Work instruction
Using the records below, output the stretch that opens with the line containing "intros t p Hp" and closes with the line containing "split; [apply map_Forall_insert_2;", exactly and including both lines, with nothing more.

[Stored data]
(* ===== verification/ZkVerifier.v ===== *)
(** The ZK verifier (contracts/zk-verifier/src/lib.rs): keepers commit to
    historical values and open the commitments. *)

From S2P Require Import Prelude Sdk Types.

Record ProofData := MkProofData {
  commitment : hash;
  p_block_nonce : N;
  claimed_value : N;
  prover : address;
  submitted_at : N;
  verified : bool;
}.
#[export] Instance ProofData_eta : Settable ProofData := λ r,
  MkProofData (commitment r) (p_block_nonce r) (claimed_value r) (prover r) (submitted_at r) (verified r).

Record State := MkState {
  proofs : gmap N ProofData;
  scheduler_addr : option address;
  version : N;
}.
#[export] Instance State_eta : Settable State := λ s,
  MkState (proofs s) (scheduler_addr s) (version s).

Definition empty_state : State := MkState ∅ None 0.

Inductive Event : Type :=
| proof_submitted_event (task_id : N) (prover : address) (block_nonce : N)
| proof_verified_event (task_id : N) (valid : bool).

Canonical K : contract := Contract State Event Empty_set.
Implicit Types (e : env K) (w : world K) (s : State).

(** [BigUint::to_bytes_be_buffer]: no leading zeros. *)
Definition to_bytes_be (n : N) : bytes := be_bytes (N.to_nat ((N.size n + 7) / 8)) n.

Section code.
Context `{Sdk}.

Definition init e (scheduler : address) : M K unit :=
  require (is_zero scheduler = false) "Scheduler address cannot be zero";;
  modify (λ s : State, s <| scheduler_addr := Some scheduler |> <| version := 1 |>).

Definition upgrade e : M K unit := modify (λ s : State, s <| version ::= λ v, u32_add v 1 |>).

Definition overwritable s (task_id : N) : bool :=
  match proofs s !! task_id with Some existing => negb (verified existing) | None => true end.

Definition submit_proof e (task_id : N) (commitment : hash) (block_nonce claimed_value : N) : M K unit :=
  not_payable e;;
  s ← get_st;
  require (overwritable s task_id = true) "Proof already verified — cannot overwrite";;
  let proof := MkProofData commitment block_nonce claimed_value (caller e) (timestamp e) false in
  modify (λ s : State, s <| proofs ::= <[task_id := proof]> |>);;
  emit (proof_submitted_event task_id (caller e) block_nonce).

(** What the commitment of a value of a block is the hash of. *)
Definition hash_input (block_nonce claimed_value : N) (salt : bytes) : bytes :=
  be_bytes 8 block_nonce ++ to_bytes_be claimed_value ++ salt.

Definition verify_proof e (task_id : N) (salt : bytes) : M K unit :=
  not_payable e;;
  s ← get_st;
  match proofs s !! task_id with
  | None => throw "No proof submitted"
  | Some proof =>
      require (verified proof = false) "Already verified";;
      let computed_hash := sha256 (hash_input (p_block_nonce proof) (claimed_value proof) salt) in
      require (computed_hash = commitment proof) "ZK verification failed: commitment mismatch";;
      modify (λ s : State, s <| proofs ::= <[task_id := proof <| verified := true |>]> |>);;
      emit (proof_verified_event task_id true)
  end.

Definition is_proof_valid s (task_id : N) : bool :=
  match proofs s !! task_id with Some proof => verified proof | None => false end.

Definition get_proof (task_id : N) : M K ProofData :=
  s ← get_st;
  match proofs s !! task_id with
  | None => throw "No proof found"
  | Some proof => mret proof
  end.

Inductive Call : Type :=
| SubmitProof (task_id : N) (commitment : hash) (block_nonce claimed_value : N)
| VerifyProof (task_id : N) (salt : bytes)
| Upgrade.

Definition dispatch e (c : Call) : M K unit :=
  match c with
  | SubmitProof t c b v => submit_proof e t c b v
  | VerifyProof t salt => verify_proof e t salt
  | Upgrade => upgrade e
  end.

Definition zk_deployed w : Prop :=
  ∃ e a w0, st w0 = empty_state ∧ log w0 = [] ∧ init e a w0 = Ok ((), w).
Definition zk_reachable : world K → Prop := reachable dispatch zk_deployed (λ _ _ _, True).

(** ** Properties *)

(** A verified proof has been opened. *)
Definition opened (p : ProofData) : Prop :=
  verified p = true → ∃ salt, sha256 (hash_input (p_block_nonce p) (claimed_value p) salt) = commitment p.

(** Verified proofs stay; all verified proofs have an opening. *)
Lemma dispatch_proofs e c w :
  map_Forall (λ _, opened) (proofs (st w)) →
  wp (dispatch e c) (λ _ w', map_Forall (λ _, opened) (proofs (st w')) ∧
    ∀ t p, proofs (st w) !! t = Some p → verified p = true → proofs (st w') !! t = Some p) any_error w.
Proof.
  intros Hop. destruct c; cbn [dispatch].
  - unfold submit_proof. wp_go. simpl. split; [by apply map_Forall_insert_2|].
    intros t p Hp Hv. rewrite lookup_insert_ne; [done|]. intros <-.
    match goal with Hw : overwritable _ _ = true |- _ => unfold overwritable in Hw; rewrite Hp, Hv in Hw; done end.
  - unfold verify_proof. wp_go. destruct (proofs (st w) !! task_id) as [proof|] eqn:Hp; [|done]. wp_go. simpl.
    split; [apply map_Forall_insert_2; [|done]; intros _; by exists salt|].
    intros t p Ht Hv. rewrite lookup_insert_ne; [done|]. intros <-. congruence.
  - unfold upgrade. wp_go. done.
Qed.

Lemma opened_reachable w : zk_reachable w → map_Forall (λ _, opened) (proofs (st w)).
Proof.
  apply (reachable_inv _ _ _ (λ w, map_Forall (λ _, opened) (proofs (st w)))).
  - intros w' (e & a & w0 & Hst & _ & Hi). revert Hi.
    apply (wp_ok _ (λ _ w, map_Forall (λ _, opened) (proofs (st w))) any_error).
    unfold init. wp_go. simpl. by rewrite Hst.
  - intros w' e c Hw _. eapply wp_mono; [apply dispatch_proofs; by rewrite st_credit|by intros a w1 [? _]].
  - done.
Qed.

(** A proof that [isProofValid] accepts was opened: some salt hashes, with the
    block nonce and the value the proof claims, to its commitment; and nothing
    ever replaces it. *)
Theorem verified_proof_opened e c w w' t p :
  zk_reachable w → proofs (st w) !! t = Some p → is_proof_valid (st w) t = true →
  invoke e (dispatch e c) w = Ok ((), w') →
  (∃ salt, sha256 (hash_input (p_block_nonce p) (claimed_value p) salt) = commitment p) ∧
  proofs (st w') !! t = Some p.
Proof.
  intros Hw Hp Hv Hi. pose proof (opened_reachable w Hw) as Hop.
  unfold is_proof_valid in Hv. rewrite Hp in Hv. split; [exact (Hop t p Hp Hv)|].
  rewrite <-(st_credit e w) in Hop, Hp. destruct (wp_ok _ _ _ _ _ _ (dispatch_proofs e c _ Hop) Hi) as [_ Hkeep].
  by apply Hkeep.
Qed.

(** The commitment does not bind the value: the bytes of the value and the salt
    are concatenated without a separator, so one commitment opens to several
    values. *)
Lemma commitment_not_binding block salt :
  hash_input block 258 salt = hash_input block 1 (2 :: salt).
Proof. done. Qed.
End code.

(** ** Witness *)

#[local] Existing Instance sample_sdk.

Definition zk_0 : world K :=
  match init (sample_env 7 7 9 0 0) 33 (World empty_state (λ _, 0) []) with
  | Ok (_, w) => w | Err _ => World empty_state (λ _, 0) [] end.
Definition zk_1 : world K := outcome dispatch
  [(sample_env 5 7 9 1 0, SubmitProof 8 (sha256 (hash_input 77 258 [3])) 77 258);
   (sample_env 6 7 9 2 0, VerifyProof 8 [3])] zk_0.

Lemma zk_1_reachable : zk_reachable zk_1.
Proof.
  apply outcome_reachable; [|by apply Forall_true|by vm_compute].
  apply reach_deployed. by exists (sample_env 7 7 9 0 0), 33, (World empty_state (λ _, 0) []).
Qed.

Lemma verified_proof_opened_witness :
  ∃ p, proofs (st zk_1) !! 8 = Some p ∧
    (∃ salt, sha256 (hash_input (p_block_nonce p) (claimed_value p) salt) = commitment p).
Proof.
  eexists. split; [vm_compute; reflexivity|].
  eapply (verified_proof_opened (sample_env 5 7 9 3 0) Upgrade zk_1 _ 8).
  - apply zk_1_reachable.
  - vm_compute. reflexivity.
  - vm_compute. reflexivity.
  - apply next_ok. vm_compute. reflexivity.
Defined.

Expected answer
    intros t p Hp Hv. rewrite lookup_insert_ne; [done|]. intros <-.
    match goal with Hw : overwritable _ _ = true |- _ => unfold overwritable in Hw; rewrite Hp, Hv in Hw; done end.
  - unfold verify_proof. wp_go. destruct (proofs (st w) !! task_id) as [proof|] eqn:Hp; [|done]. wp_go. simpl.
    split; [apply map_Forall_insert_2; [|done]; intros _; by exists salt|].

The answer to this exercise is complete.